### Task description:
Using the listing below, print exactly everything from the line with "Fixpoint contains_loop (n" down to the line with "Definition bucket_remove b", both included, and nothing more.

### Records provided:
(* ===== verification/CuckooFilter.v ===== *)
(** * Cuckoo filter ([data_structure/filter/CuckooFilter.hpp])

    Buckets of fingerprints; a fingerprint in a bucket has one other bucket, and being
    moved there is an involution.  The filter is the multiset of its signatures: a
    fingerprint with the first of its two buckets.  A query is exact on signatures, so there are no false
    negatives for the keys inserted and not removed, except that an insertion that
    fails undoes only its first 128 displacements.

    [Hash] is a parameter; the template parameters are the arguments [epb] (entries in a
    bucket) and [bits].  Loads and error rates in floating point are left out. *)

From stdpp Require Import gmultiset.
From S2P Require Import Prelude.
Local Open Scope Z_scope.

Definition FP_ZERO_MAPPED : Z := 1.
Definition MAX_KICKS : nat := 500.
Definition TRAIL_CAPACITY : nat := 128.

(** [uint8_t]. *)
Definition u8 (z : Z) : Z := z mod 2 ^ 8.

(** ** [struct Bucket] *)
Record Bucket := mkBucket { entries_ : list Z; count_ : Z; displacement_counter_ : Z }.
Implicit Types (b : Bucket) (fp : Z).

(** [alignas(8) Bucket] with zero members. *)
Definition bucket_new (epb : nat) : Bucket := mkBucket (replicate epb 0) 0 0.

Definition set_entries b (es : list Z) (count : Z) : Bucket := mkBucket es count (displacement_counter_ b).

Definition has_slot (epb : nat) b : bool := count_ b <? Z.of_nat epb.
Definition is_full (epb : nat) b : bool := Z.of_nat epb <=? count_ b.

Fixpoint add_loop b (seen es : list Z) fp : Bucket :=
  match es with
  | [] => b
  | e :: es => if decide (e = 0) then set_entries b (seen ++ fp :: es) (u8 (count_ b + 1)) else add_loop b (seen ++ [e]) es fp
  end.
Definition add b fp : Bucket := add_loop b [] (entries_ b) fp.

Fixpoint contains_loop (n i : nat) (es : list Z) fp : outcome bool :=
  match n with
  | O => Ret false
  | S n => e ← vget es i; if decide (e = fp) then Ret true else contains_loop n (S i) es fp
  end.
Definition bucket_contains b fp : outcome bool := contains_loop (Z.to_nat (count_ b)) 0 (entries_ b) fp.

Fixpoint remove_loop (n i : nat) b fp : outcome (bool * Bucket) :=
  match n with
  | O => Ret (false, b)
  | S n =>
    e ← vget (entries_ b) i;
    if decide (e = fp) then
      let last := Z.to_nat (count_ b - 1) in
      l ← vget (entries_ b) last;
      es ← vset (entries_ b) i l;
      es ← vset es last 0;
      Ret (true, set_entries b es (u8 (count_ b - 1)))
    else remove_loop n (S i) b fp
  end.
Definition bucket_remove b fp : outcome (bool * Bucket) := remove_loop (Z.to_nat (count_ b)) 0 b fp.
* * *
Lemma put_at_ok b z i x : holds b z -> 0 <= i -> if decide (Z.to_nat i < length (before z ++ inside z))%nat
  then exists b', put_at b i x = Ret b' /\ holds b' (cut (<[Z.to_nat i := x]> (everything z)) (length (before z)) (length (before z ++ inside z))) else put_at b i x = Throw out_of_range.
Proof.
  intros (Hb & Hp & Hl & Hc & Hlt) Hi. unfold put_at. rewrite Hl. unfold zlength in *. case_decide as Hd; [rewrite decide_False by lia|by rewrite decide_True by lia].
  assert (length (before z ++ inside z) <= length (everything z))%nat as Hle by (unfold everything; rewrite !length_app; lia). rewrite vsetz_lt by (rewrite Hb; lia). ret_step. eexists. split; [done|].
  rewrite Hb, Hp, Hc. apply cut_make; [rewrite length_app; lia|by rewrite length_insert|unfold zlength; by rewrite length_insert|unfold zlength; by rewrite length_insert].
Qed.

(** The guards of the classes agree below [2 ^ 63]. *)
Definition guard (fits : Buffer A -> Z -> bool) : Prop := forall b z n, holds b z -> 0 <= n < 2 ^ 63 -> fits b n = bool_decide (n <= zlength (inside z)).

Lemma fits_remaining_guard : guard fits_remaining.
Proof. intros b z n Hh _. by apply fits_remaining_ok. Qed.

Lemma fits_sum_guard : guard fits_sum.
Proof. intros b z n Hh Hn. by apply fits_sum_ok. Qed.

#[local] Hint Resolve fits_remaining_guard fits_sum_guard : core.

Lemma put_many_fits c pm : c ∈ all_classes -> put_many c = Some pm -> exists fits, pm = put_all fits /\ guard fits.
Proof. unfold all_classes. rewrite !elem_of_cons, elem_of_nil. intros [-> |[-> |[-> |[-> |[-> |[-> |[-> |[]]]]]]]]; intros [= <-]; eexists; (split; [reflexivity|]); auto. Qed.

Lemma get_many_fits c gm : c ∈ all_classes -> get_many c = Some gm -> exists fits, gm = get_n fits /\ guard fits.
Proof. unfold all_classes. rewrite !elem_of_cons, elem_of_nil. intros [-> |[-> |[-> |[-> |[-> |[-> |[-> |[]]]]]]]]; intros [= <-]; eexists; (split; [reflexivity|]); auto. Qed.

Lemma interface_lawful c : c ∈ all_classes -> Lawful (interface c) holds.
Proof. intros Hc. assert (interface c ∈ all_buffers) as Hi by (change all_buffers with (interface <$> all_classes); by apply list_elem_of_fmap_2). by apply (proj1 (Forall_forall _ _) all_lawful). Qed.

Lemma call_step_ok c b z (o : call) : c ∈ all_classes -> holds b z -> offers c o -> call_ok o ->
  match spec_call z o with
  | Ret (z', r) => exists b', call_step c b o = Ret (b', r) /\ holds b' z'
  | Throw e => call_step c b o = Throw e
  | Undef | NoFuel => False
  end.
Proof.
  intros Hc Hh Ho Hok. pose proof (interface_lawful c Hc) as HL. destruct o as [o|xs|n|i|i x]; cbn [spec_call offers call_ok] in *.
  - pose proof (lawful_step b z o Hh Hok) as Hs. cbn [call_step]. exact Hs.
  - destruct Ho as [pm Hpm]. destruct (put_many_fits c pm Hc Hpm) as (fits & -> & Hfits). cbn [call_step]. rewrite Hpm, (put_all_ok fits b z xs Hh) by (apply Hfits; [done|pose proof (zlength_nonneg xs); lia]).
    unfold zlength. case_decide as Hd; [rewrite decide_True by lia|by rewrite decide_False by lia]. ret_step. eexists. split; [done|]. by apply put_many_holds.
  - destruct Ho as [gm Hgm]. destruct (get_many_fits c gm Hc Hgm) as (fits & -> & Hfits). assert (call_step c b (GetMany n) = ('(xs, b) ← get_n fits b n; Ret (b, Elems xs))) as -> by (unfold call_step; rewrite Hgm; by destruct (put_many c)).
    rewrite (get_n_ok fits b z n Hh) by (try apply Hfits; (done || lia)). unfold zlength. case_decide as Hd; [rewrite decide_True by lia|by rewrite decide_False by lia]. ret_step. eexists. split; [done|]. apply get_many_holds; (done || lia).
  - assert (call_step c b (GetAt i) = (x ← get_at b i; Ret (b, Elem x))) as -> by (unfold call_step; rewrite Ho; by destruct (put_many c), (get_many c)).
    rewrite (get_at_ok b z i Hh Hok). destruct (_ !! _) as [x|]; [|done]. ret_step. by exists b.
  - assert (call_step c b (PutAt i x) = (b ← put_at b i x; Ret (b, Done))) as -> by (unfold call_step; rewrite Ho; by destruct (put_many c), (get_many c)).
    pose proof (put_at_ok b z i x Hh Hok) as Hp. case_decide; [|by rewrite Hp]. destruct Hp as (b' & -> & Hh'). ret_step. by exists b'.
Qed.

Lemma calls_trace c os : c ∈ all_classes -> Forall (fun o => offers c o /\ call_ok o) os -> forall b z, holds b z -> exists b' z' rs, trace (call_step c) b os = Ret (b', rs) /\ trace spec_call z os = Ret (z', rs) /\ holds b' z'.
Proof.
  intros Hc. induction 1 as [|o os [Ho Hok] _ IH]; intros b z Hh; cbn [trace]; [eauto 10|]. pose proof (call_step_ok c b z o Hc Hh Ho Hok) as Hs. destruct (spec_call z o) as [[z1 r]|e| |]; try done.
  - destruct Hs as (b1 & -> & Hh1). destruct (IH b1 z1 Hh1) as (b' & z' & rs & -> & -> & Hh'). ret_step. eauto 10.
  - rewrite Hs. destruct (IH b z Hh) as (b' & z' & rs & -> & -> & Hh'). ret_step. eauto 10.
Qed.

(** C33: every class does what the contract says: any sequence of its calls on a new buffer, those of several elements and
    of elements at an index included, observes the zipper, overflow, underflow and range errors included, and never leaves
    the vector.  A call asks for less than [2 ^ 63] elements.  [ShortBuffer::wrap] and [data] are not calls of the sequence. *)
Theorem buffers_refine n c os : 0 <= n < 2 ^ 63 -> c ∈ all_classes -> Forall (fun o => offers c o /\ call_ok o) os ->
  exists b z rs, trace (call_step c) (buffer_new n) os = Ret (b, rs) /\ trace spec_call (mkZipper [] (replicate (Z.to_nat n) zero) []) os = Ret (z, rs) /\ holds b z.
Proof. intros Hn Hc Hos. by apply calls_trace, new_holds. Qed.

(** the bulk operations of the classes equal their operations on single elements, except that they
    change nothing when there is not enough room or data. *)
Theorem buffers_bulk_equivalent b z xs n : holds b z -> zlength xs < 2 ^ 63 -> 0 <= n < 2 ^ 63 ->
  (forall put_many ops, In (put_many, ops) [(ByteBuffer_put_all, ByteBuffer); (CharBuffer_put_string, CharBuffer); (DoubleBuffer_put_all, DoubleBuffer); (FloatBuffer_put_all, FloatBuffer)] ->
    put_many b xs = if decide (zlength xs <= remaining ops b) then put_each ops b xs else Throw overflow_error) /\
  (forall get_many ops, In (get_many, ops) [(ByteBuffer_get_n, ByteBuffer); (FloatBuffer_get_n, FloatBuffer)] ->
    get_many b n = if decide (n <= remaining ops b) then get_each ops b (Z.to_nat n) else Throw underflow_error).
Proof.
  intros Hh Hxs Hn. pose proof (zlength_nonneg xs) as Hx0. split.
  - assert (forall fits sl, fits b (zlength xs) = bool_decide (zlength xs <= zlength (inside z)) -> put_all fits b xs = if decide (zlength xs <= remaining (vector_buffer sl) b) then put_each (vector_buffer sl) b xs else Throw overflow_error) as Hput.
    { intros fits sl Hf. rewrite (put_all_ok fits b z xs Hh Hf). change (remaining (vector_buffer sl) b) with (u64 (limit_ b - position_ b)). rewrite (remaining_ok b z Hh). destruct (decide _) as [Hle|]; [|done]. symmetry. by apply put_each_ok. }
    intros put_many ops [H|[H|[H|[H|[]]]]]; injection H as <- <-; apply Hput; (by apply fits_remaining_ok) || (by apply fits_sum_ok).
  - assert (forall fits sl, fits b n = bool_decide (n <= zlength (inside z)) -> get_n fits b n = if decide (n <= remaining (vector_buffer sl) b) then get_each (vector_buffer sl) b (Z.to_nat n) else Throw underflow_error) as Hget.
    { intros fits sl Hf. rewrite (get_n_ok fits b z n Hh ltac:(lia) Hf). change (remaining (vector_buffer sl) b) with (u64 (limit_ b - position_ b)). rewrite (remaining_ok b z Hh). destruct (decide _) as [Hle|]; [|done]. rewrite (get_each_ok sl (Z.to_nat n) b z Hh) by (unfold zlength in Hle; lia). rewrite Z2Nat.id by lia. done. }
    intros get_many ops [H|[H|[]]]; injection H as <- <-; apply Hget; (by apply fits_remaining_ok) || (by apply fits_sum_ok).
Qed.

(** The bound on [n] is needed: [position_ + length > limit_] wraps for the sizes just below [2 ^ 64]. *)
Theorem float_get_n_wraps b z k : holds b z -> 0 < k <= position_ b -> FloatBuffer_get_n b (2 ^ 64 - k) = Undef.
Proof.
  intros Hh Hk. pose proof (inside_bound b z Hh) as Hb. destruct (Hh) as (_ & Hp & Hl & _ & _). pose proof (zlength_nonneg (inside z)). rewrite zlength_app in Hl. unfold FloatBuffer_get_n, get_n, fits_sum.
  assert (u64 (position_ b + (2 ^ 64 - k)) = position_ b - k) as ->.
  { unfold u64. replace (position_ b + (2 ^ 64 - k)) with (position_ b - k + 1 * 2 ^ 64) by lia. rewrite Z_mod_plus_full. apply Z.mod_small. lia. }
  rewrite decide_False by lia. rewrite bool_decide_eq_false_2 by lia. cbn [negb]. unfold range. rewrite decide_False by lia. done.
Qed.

### Expected answer:
Fixpoint contains_loop (n i : nat) (es : list Z) fp : outcome bool :=
  match n with
  | O => Ret false
  | S n => e ← vget es i; if decide (e = fp) then Ret true else contains_loop n (S i) es fp
  end.
Definition bucket_contains b fp : outcome bool := contains_loop (Z.to_nat (count_ b)) 0 (entries_ b) fp.

Fixpoint remove_loop (n i : nat) b fp : outcome (bool * Bucket) :=
  match n with
  | O => Ret (false, b)
  | S n =>
    e ← vget (entries_ b) i;
    if decide (e = fp) then
      let last := Z.to_nat (count_ b - 1) in
      l ← vget (entries_ b) last;
      es ← vset (entries_ b) i l;
      es ← vset es last 0;
      Ret (true, set_entries b es (u8 (count_ b - 1)))
    else remove_loop n (S i) b fp
  end.
Definition bucket_remove b fp : outcome (bool * Bucket) := remove_loop (Z.to_nat (count_ b)) 0 b fp.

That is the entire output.